How large can the cost difference get? My assumption was it's correlated
with how different the ndistincts are for the two sides, so I tried

  CREATE TABLE t1(x integer, y integer,z text);
  CREATE TABLE t2(x integer, y integer,z text);

  INSERT INTO t1 (x,y) SELECT x, 1
    FROM generate_series(1,1000000) AS x;
  INSERT INTO t2 (x,y) SELECT mod(x,1000), 1
    FROM generate_series(1,1000000) AS x;

  CREATE INDEX ON t1(x);
  CREATE INDEX ON t2(x);
  CREATE INDEX ON t1(y);
  CREATE INDEX ON t2(y);

  VACUUM ANALYZE;

Which changes the ndistinct for t2.x from 1M to 1k. I've expected the
cost difference to get much larger, but in it does not really change:

GroupAggregate  (cost=38.99..37886.88 rows=992 width=16) (actual rows=1
loops=1)

GroupAggregate  (cost=37874.26..37904.04 rows=992 width=16) (actual
rows=1 loops=1)

That is pretty significant - the total cost difference is tiny, I'd even
say it does not matter in practice (seems well within possible impact of
collecting a different random sample).

But the startup cost changes in rather absurd way, while the rest of the
plan is exactly the same. We even know this:

   ->  Incremental Sort  (cost=38.99..37869.52 rows=992 width=8)
         Sort Key: t1.x, t1.y
         Presorted Key: t1.x

in both cases. There's literally no other difference between these plans
visible in the explain ...


I'm not sure how to fix this, but it seems estimate_num_groups() needs
to do things differently.
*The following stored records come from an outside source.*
(* ===== verification/HookWire.v ===== *)
(** * HookWire: what a decision hook may answer (api/src/hooks.rs, hooks/wire.rs, hooks/plugin.rs)

    The reply of a hook is untrusted JSON. It is parsed into the four verbs, normalized - unknown lanes
    dropped, statuses clamped to 4xx, messages stripped of what could split or spoof a log line - and
    handed on as a [RoutingDecision] or, on the rewrite path, as a [TransformOutcome]. *)

From S2P Require Import Prelude Float64 Json.

#[local] Open Scope Z_scope.

(** ** Decisions *)

Inductive RoutingDecision :=
  | RD_Prefer (order : list nat)
  | RD_Abstain
  | RD_Reject (status : Z) (message : string)
  | RD_Restrict (tags_any : list string).

(** Known lanes, each at its first mention. *)
Fixpoint ranked_from (valid seen : gset nat) (raw : list nat) : list nat :=
  match raw with
  | [] => []
  | i :: raw =>
      if bool_decide (i ∈ valid) && negb (bool_decide (i ∈ seen))
      then i :: ranked_from valid ({[i]} ∪ seen) raw
      else ranked_from valid seen raw
  end.

Definition from_ranked (raw : list nat) (valid : gset nat) : RoutingDecision :=
  match ranked_from valid ∅ raw with
  | [] => RD_Abstain
  | order => RD_Prefer order
  end.

Record RewriteReply := mkRewrite { rw_messages : list Value; rw_tools : list Value }.

Inductive TransformOutcome :=
  | TO_Rewrite (rw : RewriteReply)
  | TO_Reject (status : Z) (message : string)
  | TO_Abstain.

(** ** The reply *)

Record HookResponse := mkResponse {
  order : option (list nat);
  abstain : bool;
  reject : option Value;
  restrict : option Value;
  rewrite : option Value
}.

(** [Option<Vec<usize>>] *)
Definition parse_order (v : Value) : option (option (list nat)) :=
  match v with
  | Null => Some None
  | Array l => l ← mapM (fun x => Z.to_nat <$> as_u64 x) l; Some (Some l)
  | _ => None
  end.

(** [Option<Value>] *)
Definition parse_present (v : Value) : option Value := match v with Null => None | v => Some v end.

(** [serde_json::from_value::<HookResponse>]: an object, or an array of the fields in their order;
    every field has a default. *)
Definition parse_hook_response (v : Value) : option HookResponse :=
  let build (o a rj rs rw : option Value) :=
    o ← match o with Some v => parse_order v | None => Some None end;
    a ← match a with Some v => as_bool v | None => Some false end;
    Some (mkResponse o a (rj ≫= parse_present) (rs ≫= parse_present) (rw ≫= parse_present)) in
  match v with
  | Object fields =>
      build (field "order" fields) (field "abstain" fields) (field "reject" fields)
            (field "restrict" fields) (field "rewrite" fields)
  | Array l =>
      if bool_decide (length l <= 5)%nat
      then build (l !! 0%nat) (l !! 1%nat) (l !! 2%nat) (l !! 3%nat) (l !! 4%nat) else None
  | _ => None
  end.

(** ** The verbs *)

(** [*v != Value::Bool(false)] *)
Definition is_not_false (v : Value) : bool := match v with Bool false => false | _ => true end.

Definition parse_restrict (v : Value) : option (list string) :=
  l ← get "tags_any" v ≫= as_array;
  match filter (fun t => t <> EmptyString) (trim_str <$> omap as_str l) with
  | [] => None
  | tags => Some tags
  end.

Definition parse_rewrite (v : Value) : option RewriteReply :=
  messages ← get "messages" v ≫= as_array;
  match messages with
  | [] => None
  | _ => Some (mkRewrite messages (default [] (get "tools" v ≫= as_array)))
  end.

Definition REJECT_STATUS_DEFAULT : Z := 403.
Definition REJECT_MESSAGE_MAX_CHARS : nat := 300.
Definition REJECT_MESSAGE_DEFAULT : string := "Request rejected by the routing policy.".

Definition clamp_reject_status (status : Z) : Z :=
  if (400 <=? status) && (status <=? 499) then status else REJECT_STATUS_DEFAULT.

(** No control character, line or paragraph separator, zero-width or direction mark. *)
Definition shown (c : string) : bool :=
  let x := scalar c in
  negb (is_control c)
  && negb ((x =? 8232) || (x =? 8233) || between 8203 8207 x || between 8234 8238 x
           || between 8294 8297 x || (x =? 65279)).

Definition sanitize_reject_message (raw : string) : string :=
  let message := of_chars (take REJECT_MESSAGE_MAX_CHARS (filter shown (utf8_chars raw))) in
  if is_empty (trim_str message) then REJECT_MESSAGE_DEFAULT else message.

(** [u16::try_from] *)
Definition try_u16 (n : Z) : option Z := if between 0 65535 n then Some n else None.

Definition parse_reject_detail (reject : Value) : Z * string :=
  let status := default REJECT_STATUS_DEFAULT
                  (clamp_reject_status <$> ((get "status" reject ≫= as_i64) ≫= try_u16)) in
  (status, sanitize_reject_message (default EmptyString (get "message" reject ≫= as_str))).

Definition rejecting (parsed : HookResponse) : option Value :=
  v ← reject parsed; if is_not_false v then Some v else None.

Definition restricting (parsed : HookResponse) : option Value :=
  v ← restrict parsed; if is_not_false v then Some v else None.

(** reject, then restrict, then abstain, then order; [valid]: the lanes of the candidates. *)
Definition normalize (parsed : HookResponse) (valid : gset nat) : RoutingDecision :=
  match rejecting parsed with
  | Some v => let '(status, message) := parse_reject_detail v in RD_Reject status message
  | None =>
      match restricting parsed with
      | Some v => RD_Restrict (default [] (parse_restrict v))
      | None =>
          if abstain parsed then RD_Abstain else
          match order parsed with
          | None => RD_Abstain
          | Some order => from_ranked order valid
          end
      end
  end.

Definition transform_outcome (parsed : HookResponse) : TransformOutcome :=
  match rejecting parsed with
  | Some v => let '(status, message) := parse_reject_detail v in TO_Reject status message
  | None =>
      match rewrite parsed ≫= parse_rewrite with
      | Some rw => TO_Rewrite rw
      | None => TO_Abstain
      end
  end.

(** The [normalize] and [transform_outcome] projectors: an unparseable reply is no opinion. *)
Definition normalize_reply (v : Value) (valid : gset nat) : RoutingDecision :=
  match parse_hook_response v with
  | Some parsed => normalize parsed valid
  | None => RD_Abstain
  end.

Definition transform_reply (v : Value) : TransformOutcome :=
  match parse_hook_response v with
  | Some parsed => transform_outcome parsed
  | None => TO_Abstain
  end.

(** ** Orders *)

Lemma ranked_from_spec valid raw : forall seen,
  NoDup (ranked_from valid seen raw)
  /\ forall i, i ∈ ranked_from valid seen raw <-> i ∈ raw /\ i ∈ valid /\ i ∉ seen.
Proof.
  induction raw as [|j raw IH]; intros seen; simpl; [split; [constructor|set_solver]|].
  destruct (bool_decide_reflect (j ∈ valid)) as [Hv|Hv]; simpl.
  - destruct (bool_decide_reflect (j ∈ seen)) as [Hs|Hs]; simpl.
    + destruct (IH seen) as [Hnd Hin]. split; [done|]. intros i. rewrite Hin. set_solver.
    + destruct (IH ({[j]} ∪ seen)) as [Hnd Hin]. split.
      * constructor; [rewrite Hin; set_solver|done].
      * intros i. rewrite elem_of_cons, Hin. destruct (decide (i = j)); set_solver.
  - destruct (IH seen) as [Hnd Hin]. split; [done|]. intros i. rewrite Hin. set_solver.
Qed.

Lemma from_ranked_order raw valid order :
  from_ranked raw valid = RD_Prefer order ->
  NoDup order /\ order <> [] /\ (forall i, i ∈ order <-> i ∈ raw /\ i ∈ valid).
Proof.
  unfold from_ranked. destruct (ranked_from_spec valid raw ∅) as [Hnd Hin].
  destruct (ranked_from valid ∅ raw) as [|x l]; [done|]. intros [= <-].
  split; [done|]. split; [done|]. intros i. rewrite Hin. set_solver.
Qed.

Lemma from_ranked_cases raw valid :
  from_ranked raw valid = RD_Abstain \/ exists order, from_ranked raw valid = RD_Prefer order.
Proof. unfold from_ranked. case_match; eauto. Qed.

(** ** Messages *)

(** What [of_chars] puts together again as it was. *)
Definition is_char (c : string) : Prop :=
  exists a t, c = String a t /\ is_continuation a = false
    /\ Forall (fun b => is_continuation b = true) (String.list_ascii_of_string t).

Lemma utf8_chars_char a t cs :
  is_continuation a = false -> Forall (fun b => is_continuation b = true) (String.list_ascii_of_string t) ->
  forall s, at_boundary s -> utf8_chars s = cs -> utf8_chars (String a t +:+ s) = String a t :: cs.
Proof.
  intros Ha Ht s Hs <-. enough (forall a, utf8_chars (String a t +:+ s) = String a t :: utf8_chars s) by done.
  clear a Ha. induction t as [|b t IH]; intros a.
  - change (utf8_chars (String a s) = String a "" :: utf8_chars s). simpl.
    destruct (utf8_chars s) as [|c cs] eqn:E; [done|].
    destruct (chars_head _ _ _ E) as (b & s' & c' & -> & ->). simpl in Hs. by rewrite Hs.
  - inversion Ht as [|?? Hb Ht']; subst. specialize (IH Ht' b).
    change (utf8_chars (String a (String b t +:+ s)) = String a (String b t) :: utf8_chars s).
    cbn [utf8_chars]. rewrite IH. by rewrite Hb.
Qed.

Lemma of_chars_boundary cs : Forall is_char cs -> at_boundary (of_chars cs).
Proof. destruct 1 as [|c cs (a & t & -> & Ha & _)]; [done|]. exact Ha. Qed.

Lemma chars_of_chars cs : Forall is_char cs -> utf8_chars (of_chars cs) = cs.
Proof.
  induction 1 as [|c cs (a & t & -> & Ha & Ht) Hcs IH]; [done|].
  change (of_chars (String a t :: cs)) with (String a t +:+ of_chars cs).
  apply utf8_chars_char; [done..|by apply of_chars_boundary|done].
Qed.

Lemma chars_are_chars s : at_boundary s -> Forall is_char (utf8_chars s).
Proof.
  enough (forall c cs, utf8_chars s = c :: cs ->
    (exists a t, c = String a t /\ Forall (fun b => is_continuation b = true) (String.list_ascii_of_string t))
    /\ Forall is_char cs) as Hg.
  { intros Hs. destruct (utf8_chars s) as [|c cs] eqn:E; [constructor|].
    destruct (Hg _ _ eq_refl) as [(a & t & -> & Ht) Hcs]. constructor; [|done].
    destruct (chars_head _ _ _ E) as (b & s' & c' & -> & He). simplify_eq. by exists b, c'. }
  induction s as [|a s IH]; simpl; [done|]. intros c cs Hc.
  destruct (utf8_chars s) as [|d ds] eqn:E; [simplify_eq; split; [by exists a, ""|constructor]|].
  destruct (IH _ _ eq_refl) as [(b & t & -> & Ht) Hds].
  destruct (is_continuation b) eqn:Eb; simplify_eq.
  - split; [exists a, (String b t); split; [done|by constructor]|done].
  - split; [exists a, ""; by split; [|constructor]|]. constructor; [|done]. by exists b, t.
Qed.

(** Fit for a log line and for an error body. *)
Definition presentable (message : string) : Prop :=
  Forall (fun c => shown c = true) (utf8_chars message)
  /\ (char_count message <= REJECT_MESSAGE_MAX_CHARS)%nat
  /\ is_empty (trim_str message) = false.

Lemma sanitized_presentable raw : at_boundary raw -> presentable (sanitize_reject_message raw).
Proof.
  intros Hraw. unfold sanitize_reject_message. set (kept := take _ _).
  assert (Hk : Forall (fun c => is_char c /\ shown c = true) kept).
  { apply Forall_take. apply Forall_forall. intros c [Hs Hc]%list_elem_of_filter. split.
    - eapply Forall_forall; [|exact Hc]. by apply chars_are_chars.
    - by apply Is_true_eq_true. }
  assert (Hc : utf8_chars (of_chars kept) = kept).
  { apply chars_of_chars. eapply Forall_impl; [exact Hk|]. by intros ? []. }
  destruct (is_empty (trim_str (of_chars kept))) eqn:E.
  - split; [by repeat constructor|]. split; [|done]. unfold char_count, REJECT_MESSAGE_MAX_CHARS. vm_compute. lia.
  - split; [|split; [|done]].
    + rewrite Hc. eapply Forall_impl; [exact Hk|]. by intros ? [].
    + unfold char_count. rewrite Hc. subst kept. rewrite length_take. lia.
Qed.

Lemma clamp_is_4xx s : 400 <= clamp_reject_status s <= 499.
Proof. unfold clamp_reject_status, REJECT_STATUS_DEFAULT. case_match; lia. Qed.

Lemma clamp_idem s : 400 <= s <= 499 -> clamp_reject_status s = s.
Proof. unfold clamp_reject_status. case_match; lia. Qed.

(** What the code already cleaned stays as it is. *)
Lemma sanitize_idem m : presentable m -> sanitize_reject_message m = m.
Proof.
  intros (Hs & Hl & He). unfold sanitize_reject_message.
  rewrite filter_all by (eapply Forall_impl; [exact Hs|]; intros c Hc; by apply Is_true_eq_left).
  rewrite take_ge by exact Hl. by rewrite of_chars_chars, He.
Qed.

(** The message of a reject value is text. *)
Definition text_ok (v : Value) : Prop := forall s, get "message" v = Some (Str s) -> at_boundary s.

Lemma reject_detail_ok v status message :
  text_ok v -> parse_reject_detail v = (status, message) -> 400 <= status <= 499 /\ presentable message.
Proof.
  intros Hv [= <- <-]. split.
  - destruct ((get "status" v ≫= as_i64) ≫= try_u16); simpl; [apply clamp_is_4xx|unfold REJECT_STATUS_DEFAULT; lia].
  - apply sanitized_presentable. destruct (get "message" v) as [[]|] eqn:E; simpl; try done. by apply Hv.
Qed.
And I agree looking for the minimum ndistinct
seems like the right approach. but doesn't estimate_num_groups()
supposed to already do that? The comment says:

 * 3.  If the list contains Vars of different relations that are known equal
 * due to equivalence classes, then drop all but one of the Vars from each
 * known-equal set, keeping the one with smallest estimated # of values
 * (since the extra values of the others can't appear in joined rows).
 * Note the reason we only consider Vars of different relations is that
 * if we considered ones of the same rel, we'd be double-counting the
 * restriction selectivity of the equality in the next step.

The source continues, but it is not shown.